North Rhine-Westphalia: Wüst after a year of A45 bridge disaster: "Unreasonable"

The A45 Rahmede Viaduct in Lüdenscheid has been closed for a year now.

North Rhine-Westphalia: Wüst after a year of A45 bridge disaster: "Unreasonable"

The A45 Rahmede Viaduct in Lüdenscheid has been closed for a year now. Prime Minister Wüst speaks after an exchange with politics, business and residents of an impertinence. A citizens' initiative is disappointed.

Lüdenscheid (dpa / lnw) - One year after the momentous closure of the A45 Rahmede viaduct near Lüdenscheid, Prime Minister Hendrik Wüst sees an "imposition" on the region. "The very best thing for the residents and also for everyone else affected would be to get the new bridge ready very quickly," said the CDU politician after talks with those affected and business representatives on Monday. Although everyone involved is working flat out on a new building, it is taking "objectively far too long" within the framework of current planning law.

Accelerated planning is necessary, stressed Wüst in Lüdenscheid. Residents, commuters, care services and high-tech companies reported impressively about their considerable burdens. The region has been badly hit by noise, exhaust fumes and permanent traffic jams as a result of massive diversion traffic. However, the Sauerland town and the larger surrounding area are also confronted with delivery problems, slumps in sales and the emigration of workers.

The dilapidated Rahmede motorway bridge near Lüdenscheid has been closed for a year, and the north-south axis (Frankfurt-Dortmund), which is important throughout Germany, has been interrupted. Around 20,000 additional vehicles, including around 6,000 trucks, thunder through detour routes in Lüdenscheid every day.

Wüst criticized the fact that the federal government had not yet proposed any substantial legal changes to speed up the planning process for such large-scale projects. The MPK deputy chairman regretted that the important topic had therefore been removed from the agenda of the prime ministers' conference this Thursday.

Those affected demanded quick help from politicians, above all a ban on transit heavy goods traffic. The citizens' initiative A45-Lüdenscheid was disappointed after the conversation with Wüst. Spokesman Heiko Schürfeld told the German Press Agency that the head of government had only explained that there was now legal certainty that national truck traffic could be diverted. "That was too little and very unsatisfactory."

According to Schürfeld, representatives of a nursing service among the invited participants described that nursing staff were migrating. "Anyone who lives at the wrong end of Lüdenscheid will no longer be able to reach nursing services," he said.
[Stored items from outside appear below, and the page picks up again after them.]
(** * agent-instability-notes: metrics, trace sanity checks and the
      synthetic trace generator

    A shallow embedding of

    - [scripts/compute_metrics_from_jsonl.py]   (module [Metrics]),
    - [scripts/trace_tree_sanity_checks.py]     (module [Sanity]),
    - [synthetic_traces/generate_synthetic_traces.py] (module [Generator]),

    over a small model of the Python values the scripts handle
    (module [Py]): decoded JSON values, the builtin coercions [str],
    [int], [float], truthiness, and exceptions as an error monad. *)

From Stdlib Require Import ZArith List ListSet String Ascii Bool Lia DecimalString.
From Stdlib Require Import Permutation.
From Stdlib Require Import DecimalN.
From Stdlib Require Import Floats.SpecFloat.
Import ListNotations.

#[local] Set Warnings "-register-all".
#[local] Open Scope string_scope.
#[local] Open Scope list_scope.
#[local] Open Scope Z_scope.

(* ====================================================================== *)
(** * Python values and builtins *)
(* ====================================================================== *)

Module Py.

(** ** Exceptions

    The exception classes that the scripts can meet: those raised on
    decoded JSON values, and those raised while a file is opened, read
    and decoded ([OSError] with its subclasses such as
    [FileNotFoundError], [UnicodeDecodeError], [RecursionError]).  A
    [try ... except (TypeError, ValueError)] block is
    [except_TypeError_ValueError]; it also catches [UnicodeDecodeError],
    a subclass of [ValueError]; everything else propagates. *)

Inductive exn : Type :=
| TypeError
| ValueError
| OverflowError
| AttributeError
| ZeroDivisionError
| OSError
| UnicodeDecodeError
| RecursionError.

Inductive result (A : Type) : Type :=
| Ok (a : A)
| Raise (e : exn).

Arguments Ok {A} a.
Arguments Raise {A} e.

Definition bind {A B : Type} (r : result A) (k : A -> result B) : result B :=
  match r with
  | Ok a => k a
  | Raise e => Raise e
  end.

Notation "x <- c ;; k" := (bind c (fun x => k))
  (at level 61, c at next level, right associativity).

(** A [for] loop whose body may raise: the first exception leaves the loop. *)
Fixpoint for_each {S E : Type} (body : S -> E -> result S)
         (items : list E) (st : S) : result S :=
  match items with
  | [] => Ok st
  | x :: rest => st' <- body st x ;; for_each body rest st'
  end.

Definition except_TypeError_ValueError {A : Type}
           (r : result A) (handler : A) : result A :=
  match r with
  | Raise TypeError | Raise ValueError | Raise UnicodeDecodeError => Ok handler
  | _ => r
  end.

(** ** Floats: IEEE 754 binary64, as CPython's [float] *)

Definition float := spec_float.

Definition prec : Z := 53.
Definition emax : Z := 1024.

Definition float_of_Z (z : Z) : float := binary_normalize prec emax z 0 false.

Definition fone : float := float_of_Z 1.
Definition fzero : float := S754_zero false.

Definition fsub (a b : float) : float := SFsub prec emax a b.
Definition fabs (a : float) : float := SFabs a.
(** [a < b]; false as soon as one side is NaN. *)
Definition fltb (a b : float) : bool := SFltb a b.
(** [a > b] *)
Definition fgtb (a b : float) : bool := SFltb b a.

Definition fis_zero (a : float) : bool :=
  match a with
  | S754_zero _ => true
  | _ => false
  end.

(** [a / b]: float division raises on a zero divisor. *)
Definition fdiv (a b : float) : result float :=
  if fis_zero b then Raise ZeroDivisionError else Ok (SFdiv prec emax a b).

(** [max(a, b, c)] on floats: the builtin keeps the first argument and
    replaces it only by a later one that compares strictly greater. *)
Definition max3 (a b c : float) : float :=
  let m := if fgtb b a then b else a in
  if fgtb c m then c else m.

(** Truncation toward zero of a finite float, as in [int(x)]. *)
Definition ftrunc (s : bool) (m : positive) (e : Z) : Z :=
  let mag := if 0 <=? e then Z.shiftl (Zpos m) e
             else Z.shiftr (Zpos m) (- e) in
  if s then - mag else mag.

(** ** Datetimes

    A [datetime] is its wall-clock time in microseconds since
    1970-01-01T00:00:00, with the UTC offset (microseconds) when it is
    timezone-aware. *)

Record datetime : Type := mkdt {
  dt_us : Z;
  dt_utcoffset : option Z
}.

(** [a < b] on datetimes: comparing a naive with an aware one raises. *)
Definition dt_lt (a b : datetime) : result bool :=
  match dt_utcoffset a, dt_utcoffset b with
  | None, None => Ok (dt_us a <? dt_us b)
  | Some oa, Some ob => Ok (dt_us a - oa <? dt_us b - ob)
  | _, _ => Raise TypeError
  end.

(** [d + timedelta(milliseconds=ms)] *)
Definition dt_add_ms (d : datetime) (ms : Z) : datetime :=
  mkdt (dt_us d + 1000 * ms) (dt_utcoffset d).

(** [d + timedelta(seconds=s)] *)
Definition dt_add_s (d : datetime) (s : Z) : datetime :=
  mkdt (dt_us d + 1000000 * s) (dt_utcoffset d).

(** ** Decoded JSON values

    What [json.loads] returns: [None], [bool], [int], [float], [str],
    [list] and [dict] with string keys.  A dict is kept as the list of its
    items in insertion order; lookup takes the first item with the key. *)

Inductive json : Type :=
| JNull
| JBool (b : bool)
| JInt (z : Z)
| JFloat (f : float)
| JStr (s : string)
| JList (l : list json)
| JDict (d : list (string * json)).

Definition dict : Type := list (string * json).

Fixpoint lookup (d : dict) (k : string) : option json :=
  match d with
  | [] => None
  | (k', v) :: rest => if String.eqb k' k then Some v else lookup rest k
  end.

(** [d.get(k)]: [None] when the key is missing. *)
Definition dict_get (d : dict) (k : string) : json :=
  match lookup d k with
  | Some v => v
  | None => JNull
  end.

(** [d.get(k, default)] *)
Definition dict_get_default (d : dict) (k : string) (default : json) : json :=
  match lookup d k with
  | Some v => v
  | None => default
  end.

Definition is_None (j : json) : bool :=
  match j with
  | JNull => true
  | _ => false
  end.

(** Truth value of an object, as tested by [if], [or] and [not]. *)
Definition truthy (j : json) : bool :=
  match j with
  | JNull => false
  | JBool b => b
  | JInt z => negb (z =? 0)
  | JFloat f => negb (fis_zero f)
  | JStr s => negb (String.eqb s "")
  | JList l => match l with [] => false | _ => true end
  | JDict d => match d with [] => false | _ => true end
  end.

(** [a or b] *)
Definition py_or (a b : json) : json := if truthy a then a else b.

(** [j == s] for a string literal [s]: only an equal [str] compares equal. *)
Definition eq_str (j : json) (s : string) : bool :=
  match j with
  | JStr t => String.eqb t s
  | _ => false
  end.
His citizens' initiative gave Wüst a list of demands. It requires a wide-ranging diversion concept. Some residents contacted a law firm. Time is of the essence - also because of the significantly increasing risk of accidents as a result of the onset of winter and snowfall.

Wüst pointed out that a ban on driving through had to be organized on site - in such a way that it really helped. The IHK in South Westphalia explained that the most important industrial region in North Rhine-Westphalia still needs deliveries and removals by truck. There is no solution to keeping traffic out of Lüdenscheid and then simply burdening the neighboring municipalities with it. The great concern is that an entire region will bleed dry, warned IHK chairman Ralf Stoffels.

According to previous planning, the new construction of the viaduct is estimated to take five years. Federal Transport Minister Volker Wissing (FDP) had appointed Lüdenscheid Mayor Sebastian Wagemeyer (SPD) as Ombudsman, who runs the bridge builder office. There, office manager Mario Bredow said that the city in the Märkisches Kreis with more than 70,000 inhabitants is now clinging to "every straw" after a year of extreme stress. For a long time - until a few days ago - the transport ministries of the federal and state governments of North Rhine-Westphalia took the view that a required ban on driving through was not possible at all.

Now the municipalities have to come to an agreement. A few days ago, a concept from the city of Lüdenscheid was initially rejected by the Märkischer Kreis in a switching conference with all the actors involved, Bredow reported. In another round, the district promised to check the plans. Wagemeyer recently criticized the fact that selfishness, partisanship, individual interests and tricks have often prevented everyone from pulling together. You have to work "hand in hand" and at high pressure on solutions - after a catastrophic year.

The Verkehrsclub NRW expressed incomprehension that for a year it was not possible to set a speed limit of 30 km/h on particularly busy sections of the route and that no solution could be found in the dispute over a ban on driving through.